But as I realize the air is filled with palpable excitement, I realize my grand idea has now become his achievement. I’m such an idiot.

I spot Marion with the flag. She waves merrily with a pen gripped between her teeth, clipboard in hand, and binoculars hanging on her chest. She is taking her faux-important job seriously.

“What’s the plan, team?” I can’t see our opposition.

“Stick together or spread out?” Annabelle is unsure.

“Hmm, I’d say probably stick together, given this is a team-building challenge.” I prop myself up on some slender pine branches and wish I could wipe my face. In this suit I’m so hot I feel faint.

“We should pick one person who’ll be going for the flag, and protect them,” Andy says, which is a good idea.

“I like it. Who’s going to do it?”

They both peep furtively at Joshua, clearly fearful of him. Somehow, the helmet doesn’t look stupid on him. His gloved hand looks big enough to punch through a brick wall. He should be miniaturized and sold in toy stores for violent little boys.

“Annabelle,” Joshua decides. “And if she gets shot, we’ll go for the flag in alphabetical order, first names.”

Great. Meaning Andy, Joshua, and then Lucy. Basically, no one is protecting me at all. I’m cannon fodder. We file out and take cover. Andy sees my rising panic and smiles kindly. “We’ll all look after you Luce, don’t worry.”

I knew somehow Joshua would find a way to screw with me. I am coming out of this bruised, battered, and paint-splattered.

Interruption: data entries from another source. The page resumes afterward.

(** One turn that does not finish: the buffer is filled up and sent. *)
Lemma append_turn fuel cur c w i :
  let n := Z.to_nat (MAX_PAYLOAD_LENGTH - len (m_buffer c)) in
  m_dataSender c = logData -> len (m_buffer c) <= MAX_PAYLOAD_LENGTH -> (n < length cur)%nat -> m_segmentNo c = u64 (Z.of_nat i) ->
  append_loop conv (S fuel) cur (c, w) =
  append_loop conv fuel (drop n cur)
    (with_buffer [] (with_segmentNo (u64 (Z.of_nat (S i))) c), w ++ [segment (m_prefix c) false i (m_buffer c ++ take n cur)]).
Proof.
  intros n Hs Hb Hn Hi. destruct cur as [|x cur']; [cbn in Hn; lia|]. set (cur := x :: cur') in *. cbn [append_loop].
  change (match cur with [] => ?a | _ :: _ => ?b end) with b. clearbody cur.
  assert (Z.min (len cur) (MAX_PAYLOAD_LENGTH - len (m_buffer c)) = MAX_PAYLOAD_LENGTH - len (m_buffer c)) as Hmin.
  { apply Z.min_r. unfold len in *. lia. }
  rewrite (bindP_run _ _ _ (c, w) (c, w)) by done. cbn [fst]. rewrite Hmin. fold n.
  rewrite (bindP_run _ _ _ (with_buffer (m_buffer c ++ take n cur) c, w) tt) by done.
  assert (len (m_buffer c ++ take n cur) = MAX_PAYLOAD_LENGTH) as Hfull.
  { rewrite len_app. unfold len at 2. rewrite length_take_le by lia. unfold n. rewrite Z2Nat.id by lia. lia. }
  destruct (drop n cur) as [|y next] eqn:Ed.
  { apply (f_equal length) in Ed. rewrite length_drop in Ed. cbn in Ed. lia. }
  set (c1 := with_buffer _ c). rewrite (bindP_run _ _ _ (c1, w) (c1, w)) by done. cbn [fst].
  change (m_buffer c1) with (m_buffer c ++ take n cur). rewrite Hfull, Z.eqb_refl.
  rewrite (bindP_run _ _ _ (c1, w) tt) by done. change (m_segmentNo c1) with (m_segmentNo c). rewrite Hi.
  rewrite (bindP_run _ _ _ (with_segmentNo (u64 (u64 (Z.of_nat i) + 1)) c1, w) tt) by done.
  rewrite (bindP_run _ _ _ _ _ (sendSegment_logged (with_segmentNo (u64 (u64 (Z.of_nat i) + 1)) c1) w i false Hs (Z.eq_le_incl _ _ Hfull))).
  rewrite (bindP_run _ _ _ (with_buffer [] (with_segmentNo (u64 (u64 (Z.of_nat i) + 1)) c1), w ++ [segment (m_prefix c) false i (m_buffer c ++ take n cur)]) tt) by done.
  do 2 f_equal. unfold c1, with_buffer, with_segmentNo. cbn. f_equal. unfold u64. rewrite Zplus_mod_idemp_l. f_equal. lia.
Qed.

(** The last turn. *)
Lemma append_last fuel cur (c : t (list sent)) w : len (m_buffer c) + len cur <= MAX_PAYLOAD_LENGTH -> cur <> [] ->
  append_loop conv (S fuel) cur (c, w) = Some ((with_buffer (m_buffer c ++ cur) c, w), Ok tt).
Proof.
  intros Hl Hne. destruct cur as [|x cur']; [done|]. set (cur := x :: cur') in *. cbn [append_loop].
  change (match cur with [] => ?a | _ :: _ => ?b end) with b. clearbody cur.
  rewrite (bindP_run _ _ _ (c, w) (c, w)) by done. cbn [fst]. rewrite Z.min_l by lia. rewrite to_nat_len.
  rewrite (bindP_run _ _ _ (with_buffer (m_buffer c ++ take (length cur) cur) c, w) tt) by done.
  rewrite drop_all, firstn_all. done.
Qed.

(** The loop, from [i] full payloads on. *)
Lemma append_loop_spec fuel : forall cur (c : t (list sent)) w pre octets payloads,
  (length cur + Z.to_nat (len (m_buffer c) / MAX_PAYLOAD_LENGTH) <= fuel)%nat -> cur <> [] ->
  m_dataSender c = logData -> m_prefix c = pre -> len (m_buffer c) <= MAX_PAYLOAD_LENGTH ->
  octets = mjoin payloads ++ m_buffer c -> Forall (fun x => len x = MAX_PAYLOAD_LENGTH) payloads ->
  m_segmentNo c = u64 (len payloads) -> w = imap (segment pre false) payloads ->
  exists c' w' payloads', append_loop conv fuel cur (c, w) = Some ((c', w'), Ok tt) /\
    c' = with_buffer (m_buffer c') (with_segmentNo (u64 (len payloads')) c) /\
    cut (octets ++ cur) payloads' (m_buffer c') /\ w' = imap (segment pre false) payloads'.
Proof.
  induction fuel as [|fuel IH]; intros cur c w pre octets payloads Hf Hne Hs Hp Hb -> Hfull Hn ->.
  { destruct cur; [done|cbn in Hf; lia]. }
  destruct (Z_le_gt_dec (len (m_buffer c) + len cur) MAX_PAYLOAD_LENGTH) as [Hl|Hl].
  - rewrite append_last by done. eexists _, _, payloads. split; [done|]. cbn [m_buffer with_buffer]. split; [|split; [|done]].
    + unfold with_buffer, with_segmentNo. by rewrite Hn.
    + split_and!; [by rewrite <- app_assoc|done|by rewrite len_app|]. intros [_ ?]%app_eq_nil. done.
  - set (n := Z.to_nat (MAX_PAYLOAD_LENGTH - len (m_buffer c))). assert (n < length cur)%nat as Hlt by (unfold n, len in *; lia).
    rewrite (append_turn fuel cur c _ (length payloads)) by done. fold n. rewrite Hp. set (payload := m_buffer c ++ take n cur).
    assert (len payload = MAX_PAYLOAD_LENGTH) as Hpl.
    { unfold payload. rewrite len_app. unfold len at 2. rewrite length_take_le by lia. unfold n. rewrite Z2Nat.id by lia. lia. }
    edestruct (IH (drop n cur) (with_buffer [] (with_segmentNo (u64 (Z.of_nat (S (length payloads)))) c))
      (imap (segment pre false) payloads ++ [segment pre false (length payloads) payload]) pre (mjoin (payloads ++ [payload])) (payloads ++ [payload]))
      as (c' & w' & payloads' & H1 & H2 & H3 & H4); [..|exists c', w', payloads'; split_and!; [exact H1| |rewrite join_app in H3; cbn in H3; rewrite app_nil_r, <- app_assoc in H3|done]].
    all: cbn [with_buffer with_segmentNo m_buffer m_dataSender m_prefix m_segmentNo].
    + rewrite length_drop. change (Z.to_nat (len (@nil byte) / MAX_PAYLOAD_LENGTH)) with O.
      assert (0 < MAX_PAYLOAD_LENGTH) as H0 by done. generalize dependent MAX_PAYLOAD_LENGTH. intros m; intros.
      destruct (Z.eq_dec (len (m_buffer c)) m) as [E|E]; [rewrite E, Z_div_same in Hf by lia; lia|unfold n; lia].
    + intros E. apply (f_equal length) in E. rewrite length_drop in E. cbn in E. lia.
    + done.
    + done.
    + by vm_compute.
    + by rewrite app_nil_r.
    + apply Forall_app. split; [done|]. by constructor.
    + unfold len. rewrite length_app. cbn [length]. f_equal. lia.
    + rewrite imap_app. f_equal. cbn. by rewrite Nat.add_0_r.
    + rewrite H2 at 1. unfold with_buffer, with_segmentNo. done.
    + unfold payload in H3. rewrite <- app_assoc, take_drop in H3. by rewrite <- app_assoc.
Qed.

Lemma cut_nil : cut [] [] [].
Proof. by split_and!; [|constructor|vm_compute|]. Qed.

(** A call of the context and one of the specification. *)
Definition simulates (interest : Interest.t) (o : op) (s : spec) (p : state) : Prop := exists p' r,
  perform o p = Some (p', r) /\ related interest (fst (spec_step interest o s)) p' /\ is_Ok r = snd (spec_step interest o s).

(** A call that is refused changes nothing. *)
Lemma simulates_refused interest o s p e : related interest s p -> perform o p = Some (p, Throw e) -> spec_step interest o s = (s, false) ->
  simulates interest o s p.
Proof. intros Hr Hp Hs. exists p, (Throw e). rewrite Hs. done. Qed.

And I can’t even shoot him until I’m rotated onto another team.

There’s a horn blast, and I’m crawling on hands and knees up an incline awkwardly, the loose dirt making me slide. I am moving first. It makes sense, given our strategy. I’ll scout the way forward. I’m the most expendable.

My arms won’t seem to hold me up properly and I collapse onto my stomach. Annabelle runs ahead of me with windmill limbs and zero strategy or stealth. I kneel up and try to call her back. A hand clamps on my calf and I’m dragged backward until Joshua flops down next to me, gun in hand. He motions at me to lie down.

“Don’t,” I hiss at him.

“You’ll get shot in the face if you pop up like that.”

“Why didn’t you let me then?”

His hand spreads across my lower back, pinning me firmly to the ground. In the privacy of my mind I can admit the weight of his hand is delicious. The slivers of fabric between our skin begins to glow.

“What’s wrong with you, anyway?”

“Nothing’s wrong.” I try to squirm away.

“You look terrible.”

“Thanks. We have to cover Annabelle.” I edge up to see her tottering awkwardly among slender tree trunks, completely exposed. Andy is gallantly leaping after her. The flag is an orange scrap in the distance.

I’m up and running, Joshua behind me. I fall behind a boulder and spot Marnie on the opposing team. Raising my gun, I fire off a couple of rounds, clipping her in the shoulder. She says a disappointed, “Aw,” and walks off.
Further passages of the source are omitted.